### Description of the task
Return the records exactly, from the first line through the "Definition RTM_NEWROUTE : Z := 24." line.
⁂
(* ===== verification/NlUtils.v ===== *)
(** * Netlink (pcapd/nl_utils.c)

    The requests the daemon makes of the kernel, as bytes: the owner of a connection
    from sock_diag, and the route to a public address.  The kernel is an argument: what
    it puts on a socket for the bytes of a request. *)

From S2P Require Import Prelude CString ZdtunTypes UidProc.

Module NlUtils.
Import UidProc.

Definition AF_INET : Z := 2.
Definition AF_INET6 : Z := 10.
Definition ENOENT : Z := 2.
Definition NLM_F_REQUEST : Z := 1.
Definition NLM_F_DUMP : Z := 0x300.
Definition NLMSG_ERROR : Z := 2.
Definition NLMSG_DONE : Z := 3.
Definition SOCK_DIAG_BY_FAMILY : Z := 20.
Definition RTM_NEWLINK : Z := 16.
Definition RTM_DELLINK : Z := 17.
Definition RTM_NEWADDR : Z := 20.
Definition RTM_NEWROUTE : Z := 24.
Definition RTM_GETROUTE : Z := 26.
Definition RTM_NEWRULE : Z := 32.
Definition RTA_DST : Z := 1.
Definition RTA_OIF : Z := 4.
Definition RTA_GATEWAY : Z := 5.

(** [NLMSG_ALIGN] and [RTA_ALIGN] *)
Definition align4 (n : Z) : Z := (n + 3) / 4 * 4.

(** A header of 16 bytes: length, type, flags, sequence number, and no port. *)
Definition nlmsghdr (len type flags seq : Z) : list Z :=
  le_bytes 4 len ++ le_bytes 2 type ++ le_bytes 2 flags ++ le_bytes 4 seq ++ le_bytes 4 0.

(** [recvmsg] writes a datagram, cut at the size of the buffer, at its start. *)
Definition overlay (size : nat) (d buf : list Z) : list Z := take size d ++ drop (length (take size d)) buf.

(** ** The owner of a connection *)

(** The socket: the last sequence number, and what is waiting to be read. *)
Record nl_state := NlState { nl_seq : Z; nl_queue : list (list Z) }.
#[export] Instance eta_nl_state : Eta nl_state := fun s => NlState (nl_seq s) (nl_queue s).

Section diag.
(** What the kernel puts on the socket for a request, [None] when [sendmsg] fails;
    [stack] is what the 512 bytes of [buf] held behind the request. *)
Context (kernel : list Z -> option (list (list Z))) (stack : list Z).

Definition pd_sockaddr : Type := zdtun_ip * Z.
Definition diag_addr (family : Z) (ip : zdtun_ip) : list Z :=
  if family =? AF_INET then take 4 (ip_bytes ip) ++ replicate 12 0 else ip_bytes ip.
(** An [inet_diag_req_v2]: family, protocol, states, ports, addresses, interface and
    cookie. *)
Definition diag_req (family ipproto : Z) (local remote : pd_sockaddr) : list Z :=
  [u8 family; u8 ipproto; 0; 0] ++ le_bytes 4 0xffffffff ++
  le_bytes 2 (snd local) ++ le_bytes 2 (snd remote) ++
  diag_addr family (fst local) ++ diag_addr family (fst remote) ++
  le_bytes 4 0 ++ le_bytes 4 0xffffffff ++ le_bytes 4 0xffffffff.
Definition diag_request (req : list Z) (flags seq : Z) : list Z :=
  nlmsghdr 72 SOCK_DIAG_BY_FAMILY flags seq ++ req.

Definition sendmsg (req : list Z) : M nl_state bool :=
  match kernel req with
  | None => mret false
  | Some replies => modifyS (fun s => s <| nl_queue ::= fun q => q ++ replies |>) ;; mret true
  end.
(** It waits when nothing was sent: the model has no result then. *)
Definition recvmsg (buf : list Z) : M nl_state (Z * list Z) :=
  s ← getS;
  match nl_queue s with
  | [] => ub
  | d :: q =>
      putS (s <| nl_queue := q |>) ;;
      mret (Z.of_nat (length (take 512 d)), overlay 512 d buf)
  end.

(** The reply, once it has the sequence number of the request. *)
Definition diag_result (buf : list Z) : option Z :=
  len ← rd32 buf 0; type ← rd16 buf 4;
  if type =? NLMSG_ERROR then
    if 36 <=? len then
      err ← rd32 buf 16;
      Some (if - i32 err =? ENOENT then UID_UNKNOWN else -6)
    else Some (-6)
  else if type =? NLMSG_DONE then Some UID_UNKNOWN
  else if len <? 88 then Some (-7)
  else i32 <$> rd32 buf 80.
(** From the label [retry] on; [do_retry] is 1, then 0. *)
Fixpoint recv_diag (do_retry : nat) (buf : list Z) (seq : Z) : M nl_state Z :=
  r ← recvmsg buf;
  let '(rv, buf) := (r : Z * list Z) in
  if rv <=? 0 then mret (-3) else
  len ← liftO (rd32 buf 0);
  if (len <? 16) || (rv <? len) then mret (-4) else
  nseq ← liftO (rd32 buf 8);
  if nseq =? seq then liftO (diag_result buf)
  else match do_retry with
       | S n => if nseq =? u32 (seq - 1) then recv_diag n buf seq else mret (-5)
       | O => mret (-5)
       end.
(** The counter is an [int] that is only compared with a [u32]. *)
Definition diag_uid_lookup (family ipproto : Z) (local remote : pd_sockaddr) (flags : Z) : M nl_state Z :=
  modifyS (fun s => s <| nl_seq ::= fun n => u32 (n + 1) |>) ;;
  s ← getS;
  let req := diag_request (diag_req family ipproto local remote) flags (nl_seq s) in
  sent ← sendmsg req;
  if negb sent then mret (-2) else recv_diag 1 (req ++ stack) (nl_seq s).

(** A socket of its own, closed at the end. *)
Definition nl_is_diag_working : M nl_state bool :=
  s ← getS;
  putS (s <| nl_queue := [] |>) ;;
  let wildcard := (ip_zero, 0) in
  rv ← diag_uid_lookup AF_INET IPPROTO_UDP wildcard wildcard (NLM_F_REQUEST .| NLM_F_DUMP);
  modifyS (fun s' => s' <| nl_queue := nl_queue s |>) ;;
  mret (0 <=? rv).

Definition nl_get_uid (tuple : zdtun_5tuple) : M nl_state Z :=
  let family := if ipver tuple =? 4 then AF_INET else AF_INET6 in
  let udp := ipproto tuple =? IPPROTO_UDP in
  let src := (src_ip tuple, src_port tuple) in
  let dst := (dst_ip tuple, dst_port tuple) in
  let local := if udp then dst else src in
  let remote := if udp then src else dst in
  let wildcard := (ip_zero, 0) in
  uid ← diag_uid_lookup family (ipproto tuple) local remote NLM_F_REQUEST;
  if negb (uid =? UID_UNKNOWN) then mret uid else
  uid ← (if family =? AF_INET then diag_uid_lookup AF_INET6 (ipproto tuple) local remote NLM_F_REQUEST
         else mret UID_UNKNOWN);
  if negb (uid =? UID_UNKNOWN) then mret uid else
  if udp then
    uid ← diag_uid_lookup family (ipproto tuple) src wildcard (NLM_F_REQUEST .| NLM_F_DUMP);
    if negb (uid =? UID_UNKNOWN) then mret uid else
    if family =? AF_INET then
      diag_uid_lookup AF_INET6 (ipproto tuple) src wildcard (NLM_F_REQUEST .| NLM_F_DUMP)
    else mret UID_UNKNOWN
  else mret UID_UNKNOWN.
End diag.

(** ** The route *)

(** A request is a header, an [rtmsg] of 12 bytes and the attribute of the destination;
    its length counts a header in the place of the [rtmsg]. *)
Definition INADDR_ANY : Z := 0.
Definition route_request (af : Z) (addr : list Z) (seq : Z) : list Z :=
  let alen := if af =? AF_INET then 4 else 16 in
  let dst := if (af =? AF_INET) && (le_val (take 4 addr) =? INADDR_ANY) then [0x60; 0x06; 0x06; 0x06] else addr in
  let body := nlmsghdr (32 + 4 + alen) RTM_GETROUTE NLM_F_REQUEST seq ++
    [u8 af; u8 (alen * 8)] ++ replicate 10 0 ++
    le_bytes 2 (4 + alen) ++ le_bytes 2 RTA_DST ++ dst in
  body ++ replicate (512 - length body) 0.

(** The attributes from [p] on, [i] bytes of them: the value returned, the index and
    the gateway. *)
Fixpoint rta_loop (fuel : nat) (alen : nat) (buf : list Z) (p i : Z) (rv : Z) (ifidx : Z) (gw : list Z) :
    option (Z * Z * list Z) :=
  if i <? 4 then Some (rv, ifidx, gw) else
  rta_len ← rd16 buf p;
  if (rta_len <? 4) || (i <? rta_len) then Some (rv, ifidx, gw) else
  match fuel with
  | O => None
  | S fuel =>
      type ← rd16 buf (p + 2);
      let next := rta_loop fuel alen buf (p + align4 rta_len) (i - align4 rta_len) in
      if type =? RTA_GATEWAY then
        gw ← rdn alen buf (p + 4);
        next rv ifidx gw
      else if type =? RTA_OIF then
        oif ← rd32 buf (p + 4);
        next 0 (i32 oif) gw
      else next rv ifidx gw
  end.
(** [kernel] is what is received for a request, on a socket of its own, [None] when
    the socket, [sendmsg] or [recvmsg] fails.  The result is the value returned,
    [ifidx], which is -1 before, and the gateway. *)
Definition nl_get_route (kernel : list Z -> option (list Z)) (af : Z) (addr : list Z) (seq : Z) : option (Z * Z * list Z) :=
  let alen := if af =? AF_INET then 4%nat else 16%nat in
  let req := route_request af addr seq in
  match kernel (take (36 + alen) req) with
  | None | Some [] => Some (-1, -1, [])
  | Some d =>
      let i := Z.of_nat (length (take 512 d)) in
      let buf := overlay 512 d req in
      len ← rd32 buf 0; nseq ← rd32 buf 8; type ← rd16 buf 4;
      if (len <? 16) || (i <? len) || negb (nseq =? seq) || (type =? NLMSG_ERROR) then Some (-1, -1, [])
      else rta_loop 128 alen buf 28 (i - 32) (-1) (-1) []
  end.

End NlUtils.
⁂
### Task response
(* ===== verification/NlUtils.v ===== *)
(** * Netlink (pcapd/nl_utils.c)

    The requests the daemon makes of the kernel, as bytes: the owner of a connection
    from sock_diag, and the route to a public address.  The kernel is an argument: what
    it puts on a socket for the bytes of a request. *)

From S2P Require Import Prelude CString ZdtunTypes UidProc.

Module NlUtils.
Import UidProc.

Definition AF_INET : Z := 2.
Definition AF_INET6 : Z := 10.
Definition ENOENT : Z := 2.
Definition NLM_F_REQUEST : Z := 1.
Definition NLM_F_DUMP : Z := 0x300.
Definition NLMSG_ERROR : Z := 2.
Definition NLMSG_DONE : Z := 3.
Definition SOCK_DIAG_BY_FAMILY : Z := 20.
Definition RTM_NEWLINK : Z := 16.
Definition RTM_DELLINK : Z := 17.
Definition RTM_NEWADDR : Z := 20.
Definition RTM_NEWROUTE : Z := 24.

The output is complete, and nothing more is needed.